**Task objective:** Take the lines below between the one holding "(forall entity path, validAttributePath" and the one holding "exists g, last", inclusive, and copy them exactly. Add nothing.

*** Data for this exercise ***

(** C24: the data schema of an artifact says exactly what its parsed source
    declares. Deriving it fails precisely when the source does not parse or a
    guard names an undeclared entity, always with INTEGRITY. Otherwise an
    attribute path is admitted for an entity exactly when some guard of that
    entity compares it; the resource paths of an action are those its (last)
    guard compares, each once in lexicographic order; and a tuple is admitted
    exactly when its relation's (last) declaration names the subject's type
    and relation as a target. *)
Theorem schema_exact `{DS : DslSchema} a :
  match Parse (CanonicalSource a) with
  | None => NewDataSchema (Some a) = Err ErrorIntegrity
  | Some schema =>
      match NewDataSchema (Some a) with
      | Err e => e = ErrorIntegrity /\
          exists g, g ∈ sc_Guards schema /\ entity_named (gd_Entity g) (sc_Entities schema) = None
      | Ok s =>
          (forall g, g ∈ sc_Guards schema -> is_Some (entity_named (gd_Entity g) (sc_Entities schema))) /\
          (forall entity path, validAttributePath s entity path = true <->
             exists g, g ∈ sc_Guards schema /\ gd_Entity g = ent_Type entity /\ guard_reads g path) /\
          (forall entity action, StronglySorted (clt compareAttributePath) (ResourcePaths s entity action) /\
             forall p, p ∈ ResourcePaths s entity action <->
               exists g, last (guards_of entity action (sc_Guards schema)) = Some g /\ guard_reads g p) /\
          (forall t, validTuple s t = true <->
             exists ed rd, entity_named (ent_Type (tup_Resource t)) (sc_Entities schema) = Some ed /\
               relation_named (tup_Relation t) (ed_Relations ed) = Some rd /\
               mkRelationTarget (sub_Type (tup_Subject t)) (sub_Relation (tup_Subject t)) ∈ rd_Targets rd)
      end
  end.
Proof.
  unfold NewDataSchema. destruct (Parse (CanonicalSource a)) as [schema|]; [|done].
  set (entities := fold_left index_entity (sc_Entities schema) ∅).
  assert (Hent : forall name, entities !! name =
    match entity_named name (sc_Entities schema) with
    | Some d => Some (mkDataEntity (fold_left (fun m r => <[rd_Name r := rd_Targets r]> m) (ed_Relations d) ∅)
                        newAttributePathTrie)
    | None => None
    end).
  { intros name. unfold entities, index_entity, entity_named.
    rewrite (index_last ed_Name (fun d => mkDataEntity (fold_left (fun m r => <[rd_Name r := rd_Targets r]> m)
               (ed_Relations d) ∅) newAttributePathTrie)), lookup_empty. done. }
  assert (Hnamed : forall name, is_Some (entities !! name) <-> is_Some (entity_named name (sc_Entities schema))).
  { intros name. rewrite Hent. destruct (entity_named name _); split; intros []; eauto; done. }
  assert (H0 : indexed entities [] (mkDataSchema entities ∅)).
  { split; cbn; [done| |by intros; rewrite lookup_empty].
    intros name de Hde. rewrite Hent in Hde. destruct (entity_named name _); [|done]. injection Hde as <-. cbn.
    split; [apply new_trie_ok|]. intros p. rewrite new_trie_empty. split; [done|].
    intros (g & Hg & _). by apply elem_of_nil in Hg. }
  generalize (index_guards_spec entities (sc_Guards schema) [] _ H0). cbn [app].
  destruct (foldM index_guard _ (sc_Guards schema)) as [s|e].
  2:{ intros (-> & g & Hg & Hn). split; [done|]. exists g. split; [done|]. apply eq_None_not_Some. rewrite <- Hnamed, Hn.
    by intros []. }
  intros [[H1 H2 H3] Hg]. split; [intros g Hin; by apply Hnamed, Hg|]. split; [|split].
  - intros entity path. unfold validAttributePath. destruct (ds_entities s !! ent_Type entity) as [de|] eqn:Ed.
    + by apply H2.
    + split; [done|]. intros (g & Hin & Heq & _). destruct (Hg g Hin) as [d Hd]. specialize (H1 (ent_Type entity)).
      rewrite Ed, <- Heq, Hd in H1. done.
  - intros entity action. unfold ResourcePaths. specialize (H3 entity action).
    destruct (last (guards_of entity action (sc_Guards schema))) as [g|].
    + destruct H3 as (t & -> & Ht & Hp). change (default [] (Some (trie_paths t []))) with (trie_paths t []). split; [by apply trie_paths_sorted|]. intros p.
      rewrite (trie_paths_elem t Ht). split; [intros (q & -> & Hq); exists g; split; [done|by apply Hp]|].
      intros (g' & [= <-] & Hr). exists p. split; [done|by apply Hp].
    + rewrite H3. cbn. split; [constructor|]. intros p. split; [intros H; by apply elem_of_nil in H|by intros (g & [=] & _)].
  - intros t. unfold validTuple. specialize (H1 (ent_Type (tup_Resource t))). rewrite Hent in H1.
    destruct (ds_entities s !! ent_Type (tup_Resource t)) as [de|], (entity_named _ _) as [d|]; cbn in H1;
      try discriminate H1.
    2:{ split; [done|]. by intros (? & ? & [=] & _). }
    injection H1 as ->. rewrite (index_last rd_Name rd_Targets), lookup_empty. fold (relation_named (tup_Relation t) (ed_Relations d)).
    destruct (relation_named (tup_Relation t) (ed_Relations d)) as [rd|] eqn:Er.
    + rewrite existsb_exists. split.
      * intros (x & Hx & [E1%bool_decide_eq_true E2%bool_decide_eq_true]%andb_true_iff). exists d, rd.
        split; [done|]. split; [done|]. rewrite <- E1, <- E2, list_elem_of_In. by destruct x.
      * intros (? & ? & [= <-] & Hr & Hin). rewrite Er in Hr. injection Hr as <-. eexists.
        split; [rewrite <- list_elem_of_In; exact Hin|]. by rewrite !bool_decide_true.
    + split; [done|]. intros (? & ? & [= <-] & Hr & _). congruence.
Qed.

*** End of Data for this exercise ***

**Solution to this problem:**
          (forall entity path, validAttributePath s entity path = true <->
             exists g, g ∈ sc_Guards schema /\ gd_Entity g = ent_Type entity /\ guard_reads g path) /\
          (forall entity action, StronglySorted (clt compareAttributePath) (ResourcePaths s entity action) /\
             forall p, p ∈ ResourcePaths s entity action <->
               exists g, last (guards_of entity action (sc_Guards schema)) = Some g /\ guard_reads g p) /\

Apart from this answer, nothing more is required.